Il 18 e 19 marzo le dimostrazioni di protesta investirono l’intera città; il 18 le voci che si levavano dal corteo incitavano i manifestanti a recarsi al Cotonificio e alla Manifattura tabacchi; e mentre al Cotonificio le dimostranti ottenevano la chiusura dello stabilimento e l’uscita delle operaie, a Castello la folla tentava di assaltare la caserma, impegnandosi in duri scontri con la forza pubblica.

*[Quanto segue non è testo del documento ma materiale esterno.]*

(** * Comment threads of a pull request node

    A shallow embedding of [src/view/treeNodes/pullRequestNode.ts]: the
    grouping of review comments into threads, the reconciliation of two
    thread generations, the commenting ranges, the reconstruction of
    document content from diff hunks, and the comment operations of
    [PRNode] (create, edit, delete, reply, delete draft).

    Numbers that the code uses as identities, positions and line numbers
    are integers ([Z]); [toString] is their decimal form.  Exceptions are
    values of [result]; the operations of [PRNode] thread the node's state
    explicitly and keep it when an exception is thrown. *)

From Stdlib Require Import ZArith Ascii String List Lia.
From stdpp Require Import base option list strings pretty sorting.

Local Open Scope string_scope.
Local Open Scope Z_scope.
Local Open Scope list_scope.

(** ** Exceptions *)

Inductive Error :=
  | TypeError
  | MkError (message : string).

Inductive result (A : Type) :=
  | Ok (a : A)
  | Throw (e : Error).
Arguments Ok {A} a.
Arguments Throw {A} e.

#[global] Instance result_ret : MRet result := @Ok.
#[global] Instance result_bind : MBind result := λ A B f m,
  match m with
  | Ok a => f a
  | Throw e => Throw e
  end.

Definition is_Throw {A} (r : result A) : Prop :=
  match r with
  | Ok _ => False
  | Throw _ => True
  end.

(** ** Data model *)

(** Modelled from the spec: the enum [DiffChangeType] is declared in
    [common/diffHunk]; the change kinds are context, add, delete and the
    control line. *)
Inductive DiffChangeType := Context | Add | Delete | Control.

#[global] Instance DiffChangeType_eq_dec : EqDecision DiffChangeType.
Proof. solve_decision. Defined.

(** Modelled from the spec: [DiffLine] and [DiffHunk] are declared in
    [common/diffHunk]; a line has its change kind, its text, its old and new
    line numbers and its position in the diff, a hunk its old and new start
    and length and its lines. *)
Record DiffLine := {
  type : DiffChangeType;
  text : string;
  line_oldLineNumber : Z;
  line_newLineNumber : Z;
  positionInHunk : Z
}.

Record DiffHunk := {
  oldLineNumber : Z;
  oldLength : Z;
  newLineNumber : Z;
  newLength : Z;
  diffLines : list DiffLine
}.

(** Modelled from the spec: [GitChangeType] is declared in [common/file];
    the members the node distinguishes are kept, [MODIFY] stands for the
    others. *)
Inductive GitChangeType := ADD | DELETE | RENAME | MODIFY.

#[global] Instance GitChangeType_eq_dec : EqDecision GitChangeType.
Proof. solve_decision. Defined.

Record User := {
  login : string;
  avatarUrl : string
}.

Record Reaction := {
  label : string;
  viewerHasReacted : bool
}.

(** Modelled from the spec: the interface [Comment] is declared in
    [common/comment]: an identity, a nullable diff position, a body, an
    author, capability flags, a draft flag, the commit, the file path and an
    optional reaction list; [pullRequestReviewId] is the review a draft
    comment belongs to. *)
Record Comment := {
  id : Z;
  position : option Z;
  body : string;
  user : User;
  canEdit : bool;
  canDelete : bool;
  isDraft : option bool;
  commitId : string;
  path : option string;
  pullRequestReviewId : option Z;
  reactions : option (list Reaction)
}.

(** The part of the editor's API the node uses.  [Position] and [Range]
    are plain records: their constructors' checks (a line is not negative,
    a range starts before it ends) are not part of the model. *)
Module vscode.

Record Uri := {
  scheme : string;
  fsPath : string;
  query : string
}.

Record Position := {
  line : Z;
  character : Z
}.

Record Range := {
  start : Position;
  end_ : Position
}.

(** [new vscode.Range(startLine, startCharacter, endLine, endCharacter)] *)
Definition Range4 (sl sc el ec : Z) : Range :=
  {| start := {| line := sl; character := sc |};
     end_ := {| line := el; character := ec |} |}.

Record MarkdownString := { value : string }.

Record CommentReaction := {
  reaction_label : string;
  hasReacted : bool
}.

Record Comment := {
  commentId : string;
  body : MarkdownString;
  userName : string;
  gravatar : string;
  canEdit : bool;
  canDelete : bool;
  isDraft : bool;
  commentReactions : option (list CommentReaction)
}.

Inductive CommentThreadCollapsibleState := Collapsed | Expanded.

Record CommentThread := {
  threadId : string;
  resource : Uri;
  range : Range;
  comments : list Comment;
  collapsibleState : option CommentThreadCollapsibleState
}.

Record TextDocument := {
  uri : Uri;
  lineCount : Z
}.

Record CommentInfo := {
  threads : list CommentThread;
  commentingRanges : list Range;
  inDraftMode : bool
}.

Record CommentThreadChangedEvent := {
  added : list CommentThread;
  removed : list CommentThread;
  changed : list CommentThread;
  event_inDraftMode : bool
}.

#[global] Instance Uri_eq_dec : EqDecision Uri.
Proof. solve_decision. Defined.
#[global] Instance Position_eq_dec : EqDecision Position.
Proof. solve_decision. Defined.
#[global] Instance Range_eq_dec : EqDecision Range.
Proof. solve_decision. Defined.
#[global] Instance MarkdownString_eq_dec : EqDecision MarkdownString.
Proof. solve_decision. Defined.
#[global] Instance CommentReaction_eq_dec : EqDecision CommentReaction.
Proof. solve_decision. Defined.
#[global] Instance Comment_eq_dec : EqDecision Comment.
Proof. solve_decision. Defined.
#[global] Instance CollapsibleState_eq_dec :
  EqDecision CommentThreadCollapsibleState.
Proof. solve_decision. Defined.
#[global] Instance CommentThread_eq_dec : EqDecision CommentThread.
Proof. solve_decision. Defined.

End vscode.

(** [thread.comments = cs] and [thread.collapsibleState = s] on a thread
    object. *)
Definition set_comments (cs : list vscode.Comment) (t : vscode.CommentThread)
  : vscode.CommentThread :=
  {| vscode.threadId := vscode.threadId t;
     vscode.resource := vscode.resource t;
     vscode.range := vscode.range t;
     vscode.comments := cs;
     vscode.collapsibleState := vscode.collapsibleState t |}.

Definition set_collapsibleState (s : vscode.CommentThreadCollapsibleState)
  (t : vscode.CommentThread) : vscode.CommentThread :=
  {| vscode.threadId := vscode.threadId t;
     vscode.resource := vscode.resource t;
     vscode.range := vscode.range t;
     vscode.comments := vscode.comments t;
     vscode.collapsibleState := Some s |}.

Record RemoteFileChangeNode := {
  remote_status : GitChangeType;
  remote_fileName : string;
  remote_blobUrl : string
}.

Record InMemFileChangeNode := {
  status : GitChangeType;
  fileName : string;
  previousFileName : option string;
  blobUrl : string;
  filePath : vscode.Uri;
  parentFilePath : vscode.Uri;
  isPartial : bool;
  patch : string;
  diffHunks : list DiffHunk;
  comments : list Comment
}.

Inductive FileChangeNode :=
  | Remote (n : RemoteFileChangeNode)
  | InMem (n : InMemFileChangeNode).

Definition node_fileName (change : FileChangeNode) : string :=
  match change with
  | Remote n => remote_fileName n
  | InMem n => fileName n
  end.

(** [change instanceof InMemFileChangeNode] *)
Definition isInMem (change : FileChangeNode) : Prop :=
  match change with
  | Remote _ => False
  | InMem _ => True
  end.

#[global] Instance isInMem_dec change : Decision (isInMem change).
Proof. destruct change; simpl; apply _. Defined.

(** [fileChange.comments = cs] *)
Definition set_file_comments (cs : list Comment) (n : InMemFileChangeNode)
  : InMemFileChangeNode :=
  {| status := status n; fileName := fileName n;
     previousFileName := previousFileName n; blobUrl := blobUrl n;
     filePath := filePath n; parentFilePath := parentFilePath n;
     isPartial := isPartial n; patch := patch n;
     diffHunks := diffHunks n; comments := cs |}.

(** The parameters [fromPRUri] reads out of the uri of a document. *)
Record PRUriParams := {
  params_baseCommit : string;
  params_headCommit : string;
  params_isBase : bool;
  params_fileName : string;
  params_prNumber : Z
}.

(** ** Collaborators

    Functions the node imports from modules that are not part of this
    development.  Every statement below holds for all of them. *)
Class Collaborators := {
  (* common/diffPositionMapping *)
  getZeroBased : Z → Z;
  getAbsolutePosition : Comment → list DiffHunk → bool → Z;
  getPositionInDiff : Comment → list DiffHunk → bool → Z;
  mapHeadLineToDiffHunkPosition : list DiffHunk → string → Z → bool → Z;
  (* common/uri *)
  fromPRUri : vscode.Uri → option PRUriParams;
  (* common/utils *)
  formatError : Error → string;
  (* common/diffHunk *)
  getModifiedContentFromDiffHunk : string → string → string;
  (* path.join on the root of the repository, repository.show *)
  path_join_root : string → string;
  repository_show : string → string → result string
}.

Anche ieri Venezia non era più Venezia, la città calma e sicura, ma pareva divenuta un campo di scorrerie, di donne, uomini e ragazzi e carabinieri e guardie e soldati rincorrentisi, azzuffantesi, urlanti, i negozi chiusi, dovunque si poteva credere che passassero baraonde; e guardie e soldati colpiti da sassi… e da coltelli.
I tumulti che si verificarono nell’agosto 1914 e nella primavera del 1915 erano stati tra i più violenti di quelli segnalati alla Direzione generale di pubblica sicurezza. I protagonisti più accesi furono i ragazzi e le giovani donne.
Giovanissima la ragazza che il primo giorno in campo San Luca propose di incendiare il negozio di frutta e verdura, giovani le donne che furono udite «arringare la folla» a piazza San Marco. Gli imputati che comparvero di fronte ai giudici del tribunale della città per insulti e aggressioni, tranne una donna di 43 anni, erano tutti giovani e adolescenti.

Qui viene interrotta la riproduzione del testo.